De toute évidence, la catharsis artistique permet de sentir l’ampleur de la domination industrielle sur les classes les plus précaires. Mais elle nous noie aussi, parfois, dans une satisfaction esthétique qui, au lieu d’éveiller à la dimension politique, rassasie et allège. Paradoxe. Une telle exposition vaut de surpasser le fantasme : petit retour illustré sur les quotidiens prolétaires du siècle dernier, comme autant d’accès à la naissance de notre propre époque.

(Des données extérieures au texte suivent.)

(* ===== verification/OutboxOrder.v ===== *)
(** * The order of the answers

    The frame is reported as written, the server acks it, the daemon reports
    the delivery: the three reports travel separately.  Whatever order they
    arrive in, the message ends in the same state. *)

From stdpp Require Import base decidable list strings.
From Stdlib Require Import Lia ZArith Bool String.
From S2P Require Import Prelude RustStr Json Transcript Outbox OutboxFacts OutboxAnswers.

Open Scope string_scope.
Open Scope list_scope.
Open Scope rust_scope.

(** The deadline of a failed send is never read. *)
Definition settle_send (s : TrackedSend) : TrackedSend :=
  if bool_decide (phase s = PFailed) then set_phase PFailed (reason s) 0 s else s.

Definition settle_box (b : Outbox) : Outbox := set_sends (settle_send <$> sends b) b.

Definition refusal_text (error : option string) : string :=
  default "the agent did not accept the message" error.

(** The effect of the last answer. *)
Definition last_answer (ok : bool) (error : option string) (now : Z) : TrackedSend → TrackedSend :=
  if ok then delivered_at now else attempt_failed (refusal_text error) now.

Definition reduce_all (l : list (SendAction * Z)) (b : Outbox) : Outbox :=
  foldl (λ b a, reduce_send a.1 a.2 b) b l.

Lemma position_snoc {A} (p : A → bool) l x :
  (∀ y, y ∈ l → p y = false) → p x = true → position p (l ++ [x]) = Some (List.length l).
Proof.
  intros Hl Hx. induction l as [|y l IH]; cbn; [by rewrite Hx|].
  rewrite (Hl y) by (by left). rewrite IH; [done|]. intros z Hz. apply Hl. by right.
Qed.

Lemma vec_remove_snoc {A} (l : list A) x : vec_remove (List.length l) (l ++ [x]) = l.
Proof.
  unfold vec_remove. rewrite take_app_length, drop_ge by (rewrite length_app; cbn; lia).
  by rewrite app_nil_r.
Qed.

Lemma push_bounded_room {A} max (x : A) l :
  (List.length l < max)%nat → push_bounded max x l = l ++ [x].
Proof. intros H. unfold push_bounded. by rewrite (proj2 (Nat.leb_gt _ _) H). Qed.

(** Changing the first match of [p] when only the send that [g] changed can
    match. *)
Lemma find_changed p n g l :
  (∀ x, x ∈ l → p x = false) → (∀ x, p (g x) = true) →
  List.find p (update_first (has_id n) g l) = g <$> List.find (has_id n) l.
Proof.
  intros Hp Hg. induction l as [|x l IH]; [done|]. cbn [List.find update_first].
  destruct (has_id n x) eqn:E; cbn [List.find].
  - by rewrite Hg.
  - rewrite (Hp x) by (by left). apply IH. intros y Hy. apply Hp. by right.
Qed.

Lemma update_changed p n f g l :
  (∀ x, x ∈ l → p x = false) → (∀ x, p (g x) = true) →
  update_first p f (update_first (has_id n) g l) = update_first (has_id n) (λ x, f (g x)) l.
Proof.
  intros Hp Hg. induction l as [|x l IH]; [done|]. cbn [update_first].
  destruct (has_id n x) eqn:E; cbn [update_first].
  - by rewrite Hg.
  - rewrite (Hp x) by (by left). f_equal. apply IH. intros y Hy. apply Hp. by right.
Qed.

Lemma update_update n f g l :
  (∀ x, ts_id (g x) = ts_id x) →
  update_first (has_id n) f (update_first (has_id n) g l) =
  update_first (has_id n) (λ x, f (g x)) l.
Proof.
  intros Hg. induction l as [|x l IH]; [done|]. cbn [update_first].
  destruct (has_id n x) eqn:E; cbn [update_first]; unfold has_id in *; rewrite ?Hg, E; [done|].
  by rewrite IH.
Qed.

Lemma find_unchanged (p : TrackedSend → bool) l : (∀ x, x ∈ l → p x = false) → List.find p l = None.
Proof.
  intros Hp. induction l as [|x l IH]; [done|]. cbn. rewrite (Hp x) by (by left).
  apply IH. intros y Hy. apply Hp. by right.
Qed.

Lemma update_first_Forall_in (P : TrackedSend → Prop) p f l :
  (∀ x, x ∈ l → p x = true → P (f x)) → Forall P l → Forall P (update_first p f l).
Proof.
  intros Hf Hl. induction Hl as [|x l Hx Hl IH]; [constructor|]. cbn [update_first].
  destruct (p x) eqn:E; constructor; [apply Hf; [by left|done]|done|done|].
  apply IH. intros y Hy. apply Hf. by right.
Qed.

Lemma find_unmatched p n g l :
  (∀ x, x ∈ l → p x = false) → (∀ x, x ∈ l → p (g x) = false) →
  List.find p (update_first (has_id n) g l) = None.
Proof.
  intros Hp Hg. apply find_unchanged. intros y Hy.
  assert (Forall (λ x, p x = false) (update_first (has_id n) g l)) as HF.
  { apply (update_first_Forall_in (λ x, p x = false)); [|by apply Forall_forall].
    intros x Hx _. by apply Hg. }
  by apply (proj1 (Forall_forall _ _) HF).
Qed.

Lemma update_first_id p l : update_first p (λ x, x) l = l.
Proof. induction l as [|x l IH]; [done|]. cbn. by destruct (p x); [|rewrite IH]. Qed.

(** ** What each answer does

    To an outbox whose message [n] has been changed by [g], with a client id
    [c] and a command id [cmd] that no other send, ack or result carries. *)
Section OneMessage.
Context (l : list TrackedSend) (n nx : N) (c t cmd : string).
Context (os : list Orphan) (es : list EarlyResult).

Definition state (g : TrackedSend → TrackedSend) (o : list Orphan) (e : list EarlyResult)
  : Outbox := mk_outbox (update_first (has_id n) g l) nx o e.

Record fresh : Prop := {
  fr_tracked : is_Some (List.find (has_id n) l);
  fr_client : ∀ x, x ∈ l → has_client c x = false;
  fr_command : ∀ x, x ∈ l → has_command cmd x = false;
  fr_orphan : ∀ o, o ∈ os → (o_client o ==s c) = false;
  fr_early : ∀ r, r ∈ es → (er_command r ==s cmd) = false;
  fr_room_orphans : (List.length os < MAX_ORPHANS)%nat;
  fr_room_early : (List.length es < MAX_EARLY_RESULTS)%nat
}.
Hypothesis Hf : fresh.

Lemma dispatched_plain g e now :
  (∀ x, ts_id (g x) = ts_id x) →
  reduce_send (Dispatched n c t) now (state g os e) = state (λ x, written c t now (g x)) os e.
Proof.
  intros Hg. destruct (fr_tracked Hf) as [s Es]. cbn [reduce_send state sends].
  rewrite find_update_id, Es by done. unfold state; cbn [fmap option_fmap option_map set_sends orphans].
  rewrite (proj2 (iter_position_None _ _)) by apply (fr_orphan Hf).
  unfold set_sends. cbn. f_equal.
  by apply update_update.
Qed.

Lemma dispatched_orphan g e o now :
  (∀ x, ts_id (g x) = ts_id x) → o_client o = c →
  reduce_send (Dispatched n c t) now (state g (os ++ [o]) e) =
  apply_ack o now (state (λ x, written c t now (g x)) os e).
Proof.
  intros Hg Ho. destruct (fr_tracked Hf) as [s Es]. cbn [reduce_send state sends].
  rewrite find_update_id, Es by done. unfold state; cbn [fmap option_fmap option_map set_sends orphans].
  rewrite position_snoc; [|apply (fr_orphan Hf)|by rewrite Ho, String.eqb_refl].
  rewrite lookup_app_r, Nat.sub_diag by lia. cbn [lookup list_lookup].
  rewrite vec_remove_snoc. f_equal. unfold set_orphans, set_sends. cbn. f_equal.
  by apply update_update.
Qed.

Lemma acked_known g o e ok error cm now :
  (∀ x, has_client c (g x) = true) →
  reduce_send (Acked c ok error cm) now (state g o e) =
  apply_ack (mk_orphan c ok error cm) now (state g o e).
Proof.
  intros Hg. cbn [reduce_send state sends].
  destruct (fr_tracked Hf) as [s Es]. rewrite find_changed, Es; [done|apply (fr_client Hf)|done].
Qed.

Lemma acked_orphan e ok error cm now :
  reduce_send (Acked c ok error cm) now (state (λ x, x) os e) =
  state (λ x, x) (os ++ [mk_orphan c ok error cm]) e.
Proof.
  cbn [reduce_send state sends].
  rewrite find_unmatched by apply (fr_client Hf).
  unfold set_orphans, state. cbn [sends next_id orphans early_results].
  by rewrite push_bounded_room by apply (fr_room_orphans Hf).
Qed.

Lemma result_known g o e ok error now :
  (∀ x, has_command cmd (g x) = true) →
  apply_delivery cmd ok error now (state g o e) =
  (true, state (λ x, last_answer ok error now (g x)) o e).
Proof.
  intros Hg. unfold apply_delivery. cbn [state sends]. destruct (fr_tracked Hf) as [s Es].
  rewrite find_changed, Es; [|apply (fr_command Hf)|done]. cbn [fmap option_fmap option_map].
  rewrite update_changed; [|apply (fr_command Hf)|done]. by destruct ok.
Qed.

Lemma result_early g o ok error now :
  (∀ x, x ∈ l → has_command cmd (g x) = false) →
  reduce_send (DeliveryResult cmd ok error) now (state g o es) =
  state g o (es ++ [mk_early cmd ok error]).
Proof.
  intros Hg. cbn [reduce_send]. unfold apply_delivery. cbn [state sends].
  rewrite find_unmatched; [|apply (fr_command Hf)|done].
  unfold set_early, state. cbn [sends next_id orphans early_results].
  by rewrite push_bounded_room by apply (fr_room_early Hf).
Qed.

Lemma ack_queued g o error now :
  (∀ x, has_client c (g x) = true) →
  apply_ack (mk_orphan c true error (Some cmd)) now (state g o es) =
  state (λ x, await_delivery cmd now (g x)) o es.
Proof.
  intros Hg. unfold apply_ack. cbn [state sends o_client o_ok o_command negb].
  destruct (fr_tracked Hf) as [s Es].
  rewrite find_changed, Es; [|apply (fr_client Hf)|done]. cbn [fmap option_fmap option_map].
  rewrite update_changed; [|apply (fr_client Hf)|done]. unfold state; cbn [set_sends early_results next_id orphans].
  by rewrite (proj2 (iter_position_None _ _)) by apply (fr_early Hf).
Qed.

Lemma ack_early g o error ok reason now :
  (∀ x, has_client c (g x) = true) →
  apply_ack (mk_orphan c true error (Some cmd)) now
    (state g o (es ++ [mk_early cmd ok reason])) =
  state (λ x, last_answer ok reason now (await_delivery cmd now (g x))) o es.
Proof.
  intros Hg. unfold apply_ack. cbn [state sends o_client o_ok o_command negb].
  destruct (fr_tracked Hf) as [s Es].
  rewrite find_changed, Es; [|apply (fr_client Hf)|done]. cbn [fmap option_fmap option_map].
  rewrite update_changed; [|apply (fr_client Hf)|done]. unfold state; cbn [set_sends early_results next_id orphans].
  rewrite position_snoc; [|apply (fr_early Hf)|by apply String.eqb_refl].
  rewrite lookup_app_r, Nat.sub_diag by lia. cbn [lookup list_lookup er_ok er_error].
  rewrite vec_remove_snoc.
  change (set_early es _) with (state (λ x, await_delivery cmd now (g x)) o es).
  rewrite result_known; [done|]. intros x. unfold has_command. by apply bool_decide_eq_true.
Qed.
End OneMessage.

(** ** Any order *)

Definition answered (c t cmd : string) (ok : bool) (error : option string) (now : Z)
    (s : TrackedSend) : TrackedSend :=
  last_answer ok error now (await_delivery cmd now (written c t now s)).

Lemma written_client c t now x : has_client c (written c t now x) = true.
Proof. apply bool_decide_eq_true. unfold written. by destruct (bool_decide _). Qed.

Lemma written_command cmd c t now x :
  has_command cmd (written c t now x) = has_command cmd x.
Proof. unfold has_command, written. by destruct (bool_decide (phase _ = _)). Qed.

Lemma await_client c cmd now x : has_client c (await_delivery cmd now x) = has_client c x.
Proof. done. Qed.

Lemma await_command cmd now x : has_command cmd (await_delivery cmd now x) = true.
Proof. by apply bool_decide_eq_true. Qed.

(** Only the time of the last answer is left in the result. *)
Lemma settle_answered c t cmd ok error now ta tw x :
  settle_send (last_answer ok error now (await_delivery cmd ta (written c t tw x))) =
  settle_send (answered c t cmd ok error now x).
Proof.
  unfold answered, last_answer, written, attempt_failed. cbn [set_wire set_ids phase].
  destruct ok, (bool_decide (phase x = Pending)); try done;
    cbn [await_delivery set_command set_phase attempt]; by destruct (_ <=? _)%N.
Qed.

Lemma settle_state l n nx f g o e :
  (∀ x, settle_send (f x) = settle_send (g x)) →
  settle_box (state l n nx f o e) = settle_box (state l n nx g o e).
Proof.
  intros H. unfold settle_box, state, set_sends. cbn. f_equal.
  induction l as [|x l IH]; [done|]. cbn [update_first]. destruct (has_id n x); cbn.
  - by rewrite H.
  - by rewrite IH.
Qed.

Lemma three_orders {A} (x y z : A) l :
  l ≡ₚ [x; y; z] →
  l ∈ [[x; y; z]; [y; x; z]; [y; z; x]; [x; z; y]; [z; x; y]; [z; y; x]].
Proof. intros H. symmetry in H. by apply permutations_Permutation in H. Qed.

(** C26. The report that the frame was written, a positive ack of the server with
    the command's id and the word of the daemon about one message may arrive in
    any order: the message ends delivered or refused all the same, both buffers
    of early answers are as before, and no other message is touched.  This is for
    the first frame of a message, whose ids no send or buffered answer carries
    yet, and while each buffer has room for one more answer (in a full one an
    early answer would push out another's). *)
Theorem answers_any_order b n c t cmd error ok reason acts t1 t2 t3 :
  fresh (sends b) n c cmd (orphans b) (early_results b) →
  acts ≡ₚ [Dispatched n c t; Acked c true error (Some cmd); DeliveryResult cmd ok reason] →
  settle_box (reduce_all (zip acts [t1; t2; t3]) b) =
  settle_box (set_sends (update_first (has_id n) (answered c t cmd ok reason t3) (sends b)) b).
Proof.
  intros Hf Hp. destruct b as [l nx os es]. cbn [sends orphans early_results] in *.
  apply three_orders in Hp.
  replace (mk_outbox l nx os es) with (state l n nx (λ x, x) os es)
    by (unfold state; by rewrite update_first_id).
  unfold set_sends. cbn [state next_id orphans early_results].
  change (mk_outbox (update_first (has_id n) ?f l) nx os es) with (state l n nx f os es).
  pose proof (written_client c t) as Hw. pose proof (fr_command _ _ _ _ _ _ Hf) as Hc.
  assert (∀ ok reason now b' b'', apply_delivery cmd ok reason now b' = (true, b'') →
            reduce_send (DeliveryResult cmd ok reason) now b' = b'') as Hr
    by (intros ok' r' now b' b'' E; cbn [reduce_send]; by rewrite E).
  unfold reduce_all.
  repeat (apply elem_of_cons in Hp as [->|Hp]); [..|by apply elem_of_nil in Hp];
    cbn [zip zip_with foldl fst snd]; rewrite ?(acked_orphan _ _ _ _ _ _ _ Hf).
  - rewrite (dispatched_plain _ _ _ _ _ _ _ _ Hf), (acked_known _ _ _ _ _ _ _ Hf) by done.
    rewrite (ack_queued _ _ _ _ _ _ _ Hf) by done.
    erewrite Hr by (apply (result_known _ _ _ _ _ _ _ Hf); intros x; apply await_command).
    apply settle_state. intros x. apply settle_answered.
  - rewrite (dispatched_orphan _ _ _ _ _ _ _ _ Hf), (ack_queued _ _ _ _ _ _ _ Hf) by done.
    erewrite Hr by (apply (result_known _ _ _ _ _ _ _ Hf); intros x; apply await_command).
    apply settle_state. intros x. apply settle_answered.
  - rewrite (result_early _ _ _ _ _ _ _ Hf) by done.
    rewrite (dispatched_orphan _ _ _ _ _ _ _ _ Hf), (ack_early _ _ _ _ _ _ _ Hf) by done.
    apply settle_state. intros x. apply settle_answered.
  - rewrite (dispatched_plain _ _ _ _ _ _ _ _ Hf) by done.
    rewrite (result_early _ _ _ _ _ _ _ Hf) by (intros x Hx; rewrite written_command; by apply Hc).
    rewrite (acked_known _ _ _ _ _ _ _ Hf), (ack_early _ _ _ _ _ _ _ Hf) by done.
    apply settle_state. intros x. apply settle_answered.
  - rewrite (result_early _ _ _ _ _ _ _ Hf) by done.
    rewrite (dispatched_plain _ _ _ _ _ _ _ _ Hf) by done.
    rewrite (acked_known _ _ _ _ _ _ _ Hf), (ack_early _ _ _ _ _ _ _ Hf) by done.
    apply settle_state. intros x. apply settle_answered.
  - rewrite (result_early _ _ _ _ _ _ _ Hf) by done. rewrite (acked_orphan _ _ _ _ _ _ _ Hf).
    rewrite (dispatched_orphan _ _ _ _ _ _ _ _ Hf), (ack_early _ _ _ _ _ _ _ Hf) by done.
    apply settle_state. intros x. apply settle_answered.
Qed.

(** A message in flight, and its daemon heard before its server. *)
Definition in_flight : Outbox := (submit "s1" "hello" None 0 new_outbox).2.

Lemma in_flight_fresh :
  fresh (sends in_flight) 1 "c1" "k1" (orphans in_flight) (early_results in_flight).
Proof.
  split; cbn; try (intros x Hx; by apply elem_of_nil in Hx); try (unfold MAX_ORPHANS, MAX_EARLY_RESULTS; lia).
  - by eexists.
  - by intros x ->%list_elem_of_singleton.
  - by intros x ->%list_elem_of_singleton.
Qed.

Lemma answers_any_order_witness :
  settle_box (reduce_all (zip [DeliveryResult "k1" false None; Acked "c1" true None (Some "k1");
                           Dispatched 1 "c1" "t1"] [5; 6; 7]%Z) in_flight) =
  settle_box (set_sends (update_first (has_id 1) (answered "c1" "t1" "k1" false None 7)
                       (sends in_flight)) in_flight).
Proof.
  refine (answers_any_order in_flight 1 "c1" "t1" "k1" None false None _ 5 6 7 in_flight_fresh _).
  apply (permutations_Permutation _ _). vm_compute. repeat (left || right).
Defined.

Usines, échafaudages et pollutions : paysages mutants, premier indice de l’injustice

Pierre Combet- Descombes, Les Hauts fourneaux de Chasse sur Rhône (pièce du milieu du triptyque, 1911, huile sur toile) @Francis Cubilot

Le quotidien du travailleur ne se résume pas seulement aux tâches qu’il effectue, mais se comprend aussi à travers les lieux occupés, traversés ou investis. La résonance entre le paysage et notre intériorité est indéniable, autant que ses séquelles.

Fin du XIXème siècle. L’horizon des campagnes se redessine soudainement. Des usines aux architectures écrasantes poussent un peu partout. Leurs longues cheminées percent le ciel et crachent des nuages gris qui étouffent la lumière sur plusieurs kilomètres. Les lignes ferroviaires tracent de plus en plus de sillages au milieu des prairies. Les aciéries, docks bétonnés, manufactures, entrepôts, se multiplient et deviennent le décor naturel de l’ouvrier qui habite aux alentours et n’y échappe donc jamais. Cadre professionnel et privé sont ainsi conjointement transfigurés par l’apparition de ces machineries centralisant les (sur)productions et remplaçant l’artisanat. Les employés se mêlent alors à ces espaces de l’intérieur comme de l’extérieur. Ils en sont imprégnés depuis leurs vêtements, jusque dans leur imaginaire.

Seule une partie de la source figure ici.